Exercise requirements » Of the lines listed below, return exactly those that run from the line containing "(** * examples/podcast_assistant.py: the" through the line containing "The agent runner", both included.

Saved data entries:
+ + + +

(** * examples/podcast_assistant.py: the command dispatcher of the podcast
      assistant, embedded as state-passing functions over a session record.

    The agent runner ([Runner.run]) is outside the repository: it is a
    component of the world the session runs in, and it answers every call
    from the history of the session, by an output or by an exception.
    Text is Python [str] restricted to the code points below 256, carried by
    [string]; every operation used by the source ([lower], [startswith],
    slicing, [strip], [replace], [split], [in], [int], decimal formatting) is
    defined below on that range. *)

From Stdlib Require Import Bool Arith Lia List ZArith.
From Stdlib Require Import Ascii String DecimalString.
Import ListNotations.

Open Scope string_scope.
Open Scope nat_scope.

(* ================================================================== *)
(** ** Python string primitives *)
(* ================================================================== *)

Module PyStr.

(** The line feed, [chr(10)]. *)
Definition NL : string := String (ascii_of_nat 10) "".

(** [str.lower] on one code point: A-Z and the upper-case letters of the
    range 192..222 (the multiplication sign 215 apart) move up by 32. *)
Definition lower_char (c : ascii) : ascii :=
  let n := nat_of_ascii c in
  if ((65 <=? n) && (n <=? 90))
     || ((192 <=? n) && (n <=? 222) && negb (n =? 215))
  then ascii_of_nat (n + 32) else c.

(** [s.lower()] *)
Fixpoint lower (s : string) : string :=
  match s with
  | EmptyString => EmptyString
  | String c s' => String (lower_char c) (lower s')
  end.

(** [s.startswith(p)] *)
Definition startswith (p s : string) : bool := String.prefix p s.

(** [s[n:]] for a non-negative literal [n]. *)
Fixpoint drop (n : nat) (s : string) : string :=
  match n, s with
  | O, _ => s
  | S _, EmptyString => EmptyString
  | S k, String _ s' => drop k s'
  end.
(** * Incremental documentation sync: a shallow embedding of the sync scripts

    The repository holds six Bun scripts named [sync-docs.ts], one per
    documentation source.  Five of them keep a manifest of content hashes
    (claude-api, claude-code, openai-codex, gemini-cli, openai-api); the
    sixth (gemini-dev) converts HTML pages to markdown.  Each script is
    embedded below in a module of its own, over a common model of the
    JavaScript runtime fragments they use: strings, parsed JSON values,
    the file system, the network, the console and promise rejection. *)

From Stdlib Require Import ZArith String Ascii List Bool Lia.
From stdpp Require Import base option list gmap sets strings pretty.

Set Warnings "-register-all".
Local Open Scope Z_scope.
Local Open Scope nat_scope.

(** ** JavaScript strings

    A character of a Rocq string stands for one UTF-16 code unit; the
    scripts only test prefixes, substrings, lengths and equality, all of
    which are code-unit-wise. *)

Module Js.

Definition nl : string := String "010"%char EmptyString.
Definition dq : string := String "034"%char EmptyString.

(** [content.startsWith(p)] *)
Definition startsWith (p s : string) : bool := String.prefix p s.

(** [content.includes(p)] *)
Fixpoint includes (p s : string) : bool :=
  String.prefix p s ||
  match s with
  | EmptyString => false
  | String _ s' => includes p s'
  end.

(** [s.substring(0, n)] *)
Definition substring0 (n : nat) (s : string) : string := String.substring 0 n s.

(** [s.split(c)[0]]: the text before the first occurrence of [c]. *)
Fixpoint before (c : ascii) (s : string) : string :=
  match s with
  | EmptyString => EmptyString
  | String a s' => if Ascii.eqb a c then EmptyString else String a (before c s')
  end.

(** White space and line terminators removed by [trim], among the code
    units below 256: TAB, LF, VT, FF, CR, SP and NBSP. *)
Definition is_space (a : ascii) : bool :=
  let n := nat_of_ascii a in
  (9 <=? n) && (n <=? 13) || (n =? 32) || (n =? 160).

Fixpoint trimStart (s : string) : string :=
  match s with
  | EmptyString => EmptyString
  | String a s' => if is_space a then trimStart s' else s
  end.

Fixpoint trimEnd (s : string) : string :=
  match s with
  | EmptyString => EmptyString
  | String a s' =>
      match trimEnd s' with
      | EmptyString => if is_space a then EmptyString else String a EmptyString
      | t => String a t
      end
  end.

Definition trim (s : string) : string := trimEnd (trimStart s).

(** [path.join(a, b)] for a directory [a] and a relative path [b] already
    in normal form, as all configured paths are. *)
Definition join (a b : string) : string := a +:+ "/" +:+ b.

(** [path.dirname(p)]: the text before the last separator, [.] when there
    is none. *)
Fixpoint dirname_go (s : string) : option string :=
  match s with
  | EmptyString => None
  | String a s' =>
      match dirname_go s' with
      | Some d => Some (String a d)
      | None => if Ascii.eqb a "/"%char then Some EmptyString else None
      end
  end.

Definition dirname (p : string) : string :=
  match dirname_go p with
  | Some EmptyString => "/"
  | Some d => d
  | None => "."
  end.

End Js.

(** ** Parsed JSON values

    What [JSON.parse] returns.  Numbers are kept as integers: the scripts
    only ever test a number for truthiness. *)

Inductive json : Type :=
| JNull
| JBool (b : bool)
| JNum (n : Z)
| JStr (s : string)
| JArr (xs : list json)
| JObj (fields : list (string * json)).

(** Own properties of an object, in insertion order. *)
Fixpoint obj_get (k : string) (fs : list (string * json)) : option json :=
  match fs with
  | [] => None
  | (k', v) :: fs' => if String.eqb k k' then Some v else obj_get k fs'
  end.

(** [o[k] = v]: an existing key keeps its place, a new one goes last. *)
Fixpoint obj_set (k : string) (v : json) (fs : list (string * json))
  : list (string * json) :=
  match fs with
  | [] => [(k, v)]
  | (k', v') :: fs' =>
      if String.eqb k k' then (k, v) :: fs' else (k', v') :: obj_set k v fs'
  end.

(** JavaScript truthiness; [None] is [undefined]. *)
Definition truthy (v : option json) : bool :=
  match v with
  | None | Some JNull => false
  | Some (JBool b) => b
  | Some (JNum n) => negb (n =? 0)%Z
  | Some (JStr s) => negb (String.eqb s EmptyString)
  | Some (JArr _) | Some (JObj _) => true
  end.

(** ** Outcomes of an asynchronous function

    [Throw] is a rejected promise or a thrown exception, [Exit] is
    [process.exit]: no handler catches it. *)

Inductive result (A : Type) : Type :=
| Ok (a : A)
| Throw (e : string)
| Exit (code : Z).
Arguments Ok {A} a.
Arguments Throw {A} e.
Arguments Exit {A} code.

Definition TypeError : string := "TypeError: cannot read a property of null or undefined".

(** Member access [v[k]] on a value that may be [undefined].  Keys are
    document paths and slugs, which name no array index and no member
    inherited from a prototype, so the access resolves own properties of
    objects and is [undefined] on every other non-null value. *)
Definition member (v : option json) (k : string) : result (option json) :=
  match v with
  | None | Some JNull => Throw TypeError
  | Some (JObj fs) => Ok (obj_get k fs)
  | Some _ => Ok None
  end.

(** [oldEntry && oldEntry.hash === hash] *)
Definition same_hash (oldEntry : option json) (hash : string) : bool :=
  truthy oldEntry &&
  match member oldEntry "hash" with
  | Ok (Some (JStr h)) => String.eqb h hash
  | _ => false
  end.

+ + + +

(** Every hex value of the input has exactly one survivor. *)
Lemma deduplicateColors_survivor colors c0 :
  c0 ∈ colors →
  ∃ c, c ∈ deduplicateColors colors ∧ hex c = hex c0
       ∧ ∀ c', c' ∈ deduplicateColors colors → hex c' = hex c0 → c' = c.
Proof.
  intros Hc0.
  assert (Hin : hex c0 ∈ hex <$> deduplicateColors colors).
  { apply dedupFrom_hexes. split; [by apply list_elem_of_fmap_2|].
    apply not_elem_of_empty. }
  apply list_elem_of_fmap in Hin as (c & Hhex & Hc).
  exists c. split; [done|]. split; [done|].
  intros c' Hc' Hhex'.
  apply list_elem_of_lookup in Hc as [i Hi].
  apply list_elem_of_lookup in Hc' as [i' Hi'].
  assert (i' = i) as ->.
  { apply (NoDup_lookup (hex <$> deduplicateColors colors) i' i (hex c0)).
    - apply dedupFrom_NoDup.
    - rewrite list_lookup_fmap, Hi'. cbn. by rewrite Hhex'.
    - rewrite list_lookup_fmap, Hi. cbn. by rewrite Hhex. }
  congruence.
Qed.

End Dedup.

+ + + +

Expected output »
(** * examples/podcast_assistant.py: the command dispatcher of the podcast
      assistant, embedded as state-passing functions over a session record.

    The agent runner ([Runner.run]) is outside the repository: it is a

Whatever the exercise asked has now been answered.